Quais são as novidades em relação aos estudos da Embrapa no que diz respeito à Energia e Sustentabilidade?

São inúmeros os projetos, pesquisas e programas no campo das biotecnologias e bioprocessos. Temos muitas pesquisas em fase de conceito, com escalonamento para os próximos anos, bem como investimentos em biorrefinarias para criação de novos componentes químicos como plásticos, insumos para produção agrícola, biofertilizantes e investimentos na preservação dos componentes sustentáveis.

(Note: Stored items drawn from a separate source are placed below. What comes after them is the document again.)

(** * Remote persistent collections

    A shallow embedding of the [remotetypes] package (RemoteDict, RemoteList,
    RemoteSet, their iterators, the Factory, the PersistentObject base class
    and StringSet) and of the operation dispatcher of [kafka_client.py],
    followed by the properties proved about them.

    Modelling conventions.
    - A method [m(self, args)] that touches the backing store becomes a
      function from the receiver and the disk to a [result], the receiver
      after the call and the disk after the call.  What was mutated before an
      exception is raised stays mutated, as in Python.
    - A Python [dict] is an association list in insertion order with unique
      keys; a Python [list] is a [list]; a Python [set] of strings is a
      [gset string], whose enumeration order ([elements]) stands for the
      order of the hash table.
    - A backing file holds either text that [json.load] rejects or a decoded
      JSON object.  [json.dump] followed by [json.load] is the identity on the
      objects this program writes (strings, arrays of strings, objects), and
      writes succeed.
    - A write that fails is outside the model.  In the code [open] can raise
      (a missing directory, as for an identifier with a slash in it, or a
      missing permission); RemoteDict and RemoteList re-raise that as
      RuntimeError and RemoteSet lets it through, in each case after the
      contents and the counter have changed in memory.  So the model
      describes the runs in which every write goes through: where a
      property depends on a write it is stated for a call that returned
      normally, and what is proved about calls that raise is about the
      KeyError and IndexError of the remote types. *)

From Stdlib Require Import ZArith String List Lia.
From stdpp Require Import base option list gmap sets strings sorting pretty.
Lemma encode_idx_entries_take n : forall index,
  (n <= length index)%nat ->
  encode_idx_entries n index
  = Some (concat (map encode_idx_entry (take n index))).
Proof.
  induction n as [|n IH]; intros index Hle; simpl; [reflexivity|].
  destruct index as [|e rest]; [simpl in Hle; lia|].
  rewrite IH by (simpl in Hle; lia). reflexivity.
Qed.

Lemma construct_write_md_hdr_ok E n st st' (u : unit) :
  H5F__vfd_swmr_construct_write_md_hdr E n st = (st', Ok u) ->
  sh st' = sh st
  /\ log st' = log st ++ hdr_frame_events E (vfd_swmr_md_fd (sh st)) (sh st) n.
Proof.
  unfold H5F__vfd_swmr_construct_write_md_hdr. intros H.
  inv_bind H s Hs. subst s.
  inv_bind H u0 Hassert.
  inv_bind H ok1 Hseek. inv_bind H u1 Hu1. rewrite Hu1 in *. clear Hseek.
  inv_bind H ok2 Hwrite.
  apply check_ok in H. destruct H as [H ->]. rewrite H in *.
  simpl. split; [reflexivity|].
  unfold hdr_frame_events. rewrite <- app_assoc. reflexivity.
Qed.

Lemma construct_write_md_idx_ok E n index st st' (u : unit) :
  H5F__vfd_swmr_construct_write_md_idx E n index st = (st', Ok u) ->
  (Z.to_nat n <= length (default [] index))%nat
  /\ sh st' = sh st
  /\ log st' = log st
       ++ idx_frame_events E (vfd_swmr_md_fd (sh st)) (sh st) n
            (take (Z.to_nat n) (default [] index)).
Proof.
  unfold H5F__vfd_swmr_construct_write_md_idx. intros H.
  inv_bind H s Hs. subst s.
  inv_bind H u0 Hassert.
  inv_bind H ok0 Hmalloc. inv_bind H u1 Hu1. rewrite Hu1 in *. clear Hmalloc.
  inv_bind H entries Henc.
  apply encode_idx_entries_Some in Henc. destruct Henc as [Hle ->].
  inv_bind H u2 Hsize. inv_bind H u3 Hfd.
  inv_bind H ok1 Hseek. inv_bind H u4 Hu4. rewrite Hu4 in *. clear Hseek.
  inv_bind H ok2 Hwrite.
  apply check_ok in H. destruct H as [H ->]. rewrite H in *.
  simpl. split; [exact Hle|]. split; [reflexivity|].
  unfold idx_frame_events. rewrite <- !app_assoc. reflexivity.
Qed.

(** ** The sort *)

Lemma qsort_insert_perm {A} (cmp : A -> A -> Z) (x : A) (l : list A) :
  Permutation (x :: l) (qsort_insert cmp x l).
Proof.
  induction l as [|y r IH]; simpl; [reflexivity|].
  destruct (cmp x y <=? 0); [reflexivity|].
  rewrite perm_swap. constructor. exact IH.
Qed.

Lemma HDqsort_perm {A} (cmp : A -> A -> Z) (l : list A) :
  Permutation l (HDqsort cmp l).
Proof.
  induction l as [|x r IH]; simpl; [reflexivity|].
  rewrite <- qsort_insert_perm. constructor. exact IH.
Qed.

Lemma HDqsort_length {A} (cmp : A -> A -> Z) (l : list A) :
  length (HDqsort cmp l) = length l.
Proof. symmetry. apply Permutation_length, HDqsort_perm. Qed.

Lemma idx_cmp_le (a b : H5FD_vfd_swmr_idx_entry_t) :
  (H5F__idx_entry_cmp a b <=? 0) = (hdf5_page_offset a <=? hdf5_page_offset b).
Proof.
  unfold H5F__idx_entry_cmp.
  destruct (Z.ltb_spec (hdf5_page_offset a) (hdf5_page_offset b));
    [|destruct (Z.ltb_spec (hdf5_page_offset b) (hdf5_page_offset a))];
    simpl; symmetry; [apply Z.leb_le|apply Z.leb_gt|apply Z.leb_le]; lia.
Qed.

Lemma qsort_insert_ordered (x : H5FD_vfd_swmr_idx_entry_t) l :
  index_ordered l -> index_ordered (qsort_insert H5F__idx_entry_cmp x l).
Proof.
  unfold index_ordered.
  induction l as [|y r IH]; intros Hs; simpl.
  - constructor; constructor.
  - rewrite idx_cmp_le.
    apply StronglySorted_inv in Hs. destruct Hs as [Hr Hy].
    destruct (Z.leb_spec (hdf5_page_offset x) (hdf5_page_offset y)).
    + constructor; [constructor; assumption|].
      constructor; [assumption|].
      eapply Forall_impl; [exact Hy|]. simpl. intros; lia.
    + constructor; [apply IH; exact Hr|].
      rewrite <- (qsort_insert_perm H5F__idx_entry_cmp x r).
      constructor; [lia | exact Hy].
Qed.

Lemma HDqsort_ordered (l : list H5FD_vfd_swmr_idx_entry_t) :
  index_ordered (HDqsort H5F__idx_entry_cmp l).
Proof.
  induction l as [|x r IH]; simpl.
  - constructor.
  - apply qsort_insert_ordered, IH.
Qed.

(** ** One entry of the index *)

Lemma upd_index_dl_id s idx :
  mdf_idx s = Some idx -> upd_index_dl idx (dl s) (dl_len s) s = s.
Proof. destruct s; simpl; intros ->; reflexivity. Qed.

Não basta dizer que é sustentável, é preciso realmente provar com ações práticas. A Embrapa elaborou uma pesquisa que estruturou a métrica de uma política nacional, com a criação da RenovaCalc. Essa é uma ferramenta estruturada para avaliar diferentes rotas de produção de biocombustíveis: etanol de cana-de-açúcar de primeira e de segunda geração, etanol de milho, biodiesel, biometano e bioquerosene. Para cada rota, dados de inventário de ciclo de vida de processos de background, advindos da base de dados ecoinvent, são agregados aos parâmetros técnicos da produção agrícola e industrial informados pelo produtor de biocombustível.

Você fez uma palestra na abertura da Green Rio com o tema “Contribuições da agricultura para bioeconomia e descarbonização”. Fale sobre os principais pontos abordados durante a palestra.

Falei sobre o cenário para o desenvolvimento da Bioeconomia e o papel dos biocombustíveis como estratégia para a descarbonização. Ressaltei também o importante papel da tecnologia e inovação na agricultura e na agroindústria. Quase todos associam tecnologia e inovação a smartphones e notebooks, mas não se dão conta do conjunto de tecnologia existente na agricultura. Um exemplo desta tecnologia são os biocombustíveis que são derivados de biomassa renovável e podem substituir, parcial ou totalmente, combustíveis derivados de petróleo e gás natural em motores a combustão ou em outro tipo de geração de energia. São fontes de energia alternativa que apresentam baixo índice de emissão de poluentes.

Como você vê a participação do Brasil em relação aos desafios sustentáveis?

O Brasil é uma potência agroambiental e por isso podemos ser os maiores geradores de crédito de carbono do mundo. Cerca de 75% da oferta de créditos de carbono virá da agricultura, pecuária e florestas, e o Brasil poderá suprir até 37,5% da demanda mundial voluntária até 2030, gerando US$ 100 bilhões em créditos (ICC, 2021).

Temos o desafio de recuperar 15 milhões de hectares de pastagens degradadas, e implementar sistemas lavoura-pecuária-floresta (ILPF) em mais 5 milhões de hectares até 2030, práticas que representam 98% do potencial de mitigação do setor. Muitos países gostariam de estar na condição atual do Brasil em relação às energias renováveis. Vários países almejam estar no nível em que o nosso país está. Temos grandes possibilidades para um futuro.

Como você analisa o papel da inovação e tecnologia no futuro da agricultura brasileira?

Ciência, tecnologia e inovação movem a bioeconomia, e o futuro é “bio”. Hoje já temos novos mercados para os bioinsumos, bioprodutos e químicos renováveis e, por meio de tecnologias como a das biorrefinarias, onde se aproveita todo o potencial das biomassas, já se provou que é possível conciliar a produção de bioenergia sem impactar a produção de alimentos. Nosso planeta é finito, mas criatividade e inovação são processos sem limites, infinitos.